Last weekend, Mike and Matt from SubEye Technologies came to visit us on Saturna Island. Particularly notable for their endeavor to use modern technology to give landlubbers an authentic, diving experience without having to get in the water, some readers may remember them from their “live-dive” a few weeks ago during the Intertidal Safari. They have the technology for two-way communication with divers, coupled with a live stream of what the divers are seeing. They’re work makes it possible for viewers to see and hear the sounds of the ocean, and chat with the divers about what they’re seeing, all without having to enter our chilly, Northeast Pacific seas.
They’re also in the business of doing long-term, underwater camera deployments that can stream live over the internet, such as the seal-cam at Victoria’s Fisherman’s Warf. (Note that, if all you see is green, it may just be a productive time in our seas, making the visibility worse than it would be in less productive areas.) http://www.subeye.ca/seal-camera/ They’re looking to do the same thing for us, here on Saturna Island.
While we’re not streaming the video just yet, Mike and Matt did deploy the camera last weekend, and it’s working well!
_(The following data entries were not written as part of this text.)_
(** X17: a file whose document is not a dict (a bare list of items, a string,
    a number) is no menu: the loop body raises [AttributeError] at the first
    [get], before anything is printed or written. *)
Theorem odd_documents `{Python} (apply : bool) (filepath text : string)
    (data : json) (acc : nat * nat * list removal) (w : world) :
  fs w !! filepath = Some text ->
  json_load text = Some data ->
  (forall d : list (string * json), data <> JObj d) ->
  file_body apply filepath acc w = (w, Raise AttributeError).
Proof.
  intros Hfile Hload Hodd.
  destruct acc as [[total_removed total_kept] all_removed_items].
  pose proof (file_body_scan apply filepath total_removed total_kept
                all_removed_items w) as Hbody.
  unfold scan_file in Hbody. rewrite Hfile in Hbody. cbn [bind_result] in Hbody.
  rewrite Hload in Hbody.
  destruct data as [| | | | |d]; cbn [bind_result py_get] in Hbody;
    try exact Hbody.
  now destruct (Hodd d).
Qed.

Lemma odd_documents_witness :
  fs third_world !! bare_list_path = Some "bare list"%string /\
  @json_load third_python "bare list" = Some (JArr [JObj burger]) /\
  (forall d : list (string * json), JArr [JObj burger] <> JObj d) /\
  @file_body third_python true bare_list_path (0, 0, []) third_world
  = (third_world, Raise AttributeError).
Proof.
  assert (Hfile : fs third_world !! bare_list_path = Some "bare list"%string)
    by (vm_compute; reflexivity).
  assert (Hload : @json_load third_python "bare list" = Some (JArr [JObj burger]))
    by reflexivity.
  assert (Hodd : forall d : list (string * json), JArr [JObj burger] <> JObj d)
    by (intros d; discriminate).
  split; [exact Hfile|]. split; [exact Hload|]. split; [exact Hodd|].
  exact (@odd_documents third_python true bare_list_path "bare list"
           (JArr [JObj burger]) (0, 0, []) third_world Hfile Hload Hodd).
Defined.

Section KeepsFacts.
Context `{Python}.

Lemma keeps_files_ret {A : Type} (a : A) : keeps_files (ret a).
Proof. intros w p Hp. exact Hp. Qed.

Lemma keeps_files_lift {A : Type} (r : result A) : keeps_files (lift r).
Proof. intros w p Hp. exact Hp. Qed.

Lemma keeps_files_print (s : string) : keeps_files (print s).
Proof. intros w p Hp. exact Hp. Qed.

Lemma keeps_files_read_text (path : string) : keeps_files (read_text path).
Proof. intros w p Hp. unfold read_text. now destruct (fs w !! path). Qed.

Lemma keeps_files_open_w (path : string) : keeps_files (open_w path).
Proof.
  intros w p Hp. cbn. destruct (decide (path = p)) as [->|Hne].
  - rewrite lookup_insert_eq. now eexists.
  - now rewrite lookup_insert_ne.
Qed.

Lemma keeps_files_f_write (path s : string) : keeps_files (f_write path s).
Proof.
  intros w p Hp. cbn. destruct (decide (path = p)) as [->|Hne].
  - rewrite lookup_insert_eq. now eexists.
  - now rewrite lookup_insert_ne.
Qed.

Lemma keeps_files_bind {A B : Type} (m : M A) (k : A -> M B) :
  keeps_files m -> (forall a, keeps_files (k a)) -> keeps_files (bind m k).
Proof.
  intros Hm Hk w p Hp. unfold bind. specialize (Hm w p Hp).
  destruct (m w) as [w' [a|e]]; cbn [fst] in *; [now apply Hk | exact Hm].
Qed.
Lemma load_packages_run (load_only : list string) (s : St) :
  load_packages package_load load_only s
  = (Ok tt,
     fold_left (fun s1 kv => load_entry_post package_load load_only kv s1)
       (ext_unit_dict s) s).
Proof.
  unfold load_packages. cbn zeta.
  rewrite (for_items_run load_only (length (ext_unit_dict s)) 0 s); [|lia].
  reflexivity.
Qed.

(** The states between the passes. *)
Lemma passes_length (load_only : list string) (l : table) (s : St) :
  length (passes package_load load_only l s) = S (length l).
Proof.
  revert s. induction l as [|kv l IH]; intros s; [reflexivity|].
  cbn [passes length]. rewrite IH. reflexivity.
Qed.

Lemma passes_end (load_only : list string) (l : table) (s : St) :
  nth_error (passes package_load load_only l s) (length l)
  = Some (fold_left
            (fun s1 kv => load_entry_post package_load load_only kv s1) l s).
Proof.
  revert s. induction l as [|kv l IH]; intros s; [reflexivity|].
  cbn [passes length nth_error fold_left]. rewrite load_entry_run.
  cbn [snd]. apply IH.
Qed.

Lemma passes_step (load_only : list string) (l : table) (s : St) (i : nat)
    (kv : Z * NamData) :
  nth_error l i = Some kv ->
  exists si,
    nth_error (passes package_load load_only l s) i = Some si /\
    nth_error (passes package_load load_only l s) (S i)
    = Some (snd (load_entry package_load load_only kv si)).
Proof.
  revert s i. induction l as [|x l IH]; intros s [|i] H; try discriminate.
  - cbn in H. inversion H; subst. exists s. split; [reflexivity|].
    cbn [passes nth_error]. destruct l; reflexivity.
  - cbn in H. destruct (IH (snd (load_entry package_load load_only x s)) i H)
      as (si & H1 & H2).
    exists si. split; [exact H1 | exact H2].
Qed.

(** The statements after the discretization block when none of them
    raises. *)
Lemma after_dis_ok (load_only : option LoadOnly) (s : St)
    (lo : list string) (m2 m3 m4 : Modflow) (t2 t3 t4 : table) :
  load_only_list load_only (ext_unit_dict s) = Ok lo ->
  set_pval (ml s) (ext_unit_dict s) = ReturnedD m2 t2 ->
  set_zone m2 t2 = ReturnedD m3 t3 ->
  set_mult m3 t3 = ReturnedD m4 t4 ->
  after_dis package_load set_pval set_zone set_mult remove_external
    load_only s
  = pop_keys remove_external
      (fold_left (fun s1 kv => load_entry_post package_load lo kv s1) t4
         {| ml := m4; ext_unit_dict := t4;
            files_succesfully_loaded := files_succesfully_loaded s;
            files_not_loaded := files_not_loaded s;
            calls := calls s ++ [EvPar "pval" (ext_unit_dict s) false]
                     ++ [EvPar "zone" t2 false] ++ [EvPar "mult" t3 false] |}).
Proof.
  intros Hlo H2 H3 H4. rewrite after_dis_run, Hlo, H2, H3, H4. cbn zeta.
  unfold bind. rewrite load_packages_run.
  unfold log, set_dict, set_ml.
  cbn [ml ext_unit_dict files_succesfully_loaded files_not_loaded calls].
  rewrite <- !app_assoc. reflexivity.
Qed.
Here’s a shot of Mike suiting up for the task.
And one of his sea-otter impression.
Can’t you just imagine him with an urchin on his chest, ready to eat? No?
How about now?
But I digress.
Mike took my GoPro on a journey from the surface to the camera platform. Take the colouration with a grain of salt – the image from the GoPro got a little washed out near the surface. When you first see the kelp forest, imagine it in these colours:
Mike also took a really great video of a seastar affected by seastar wasting syndrome. But that’ll be a topic for another post.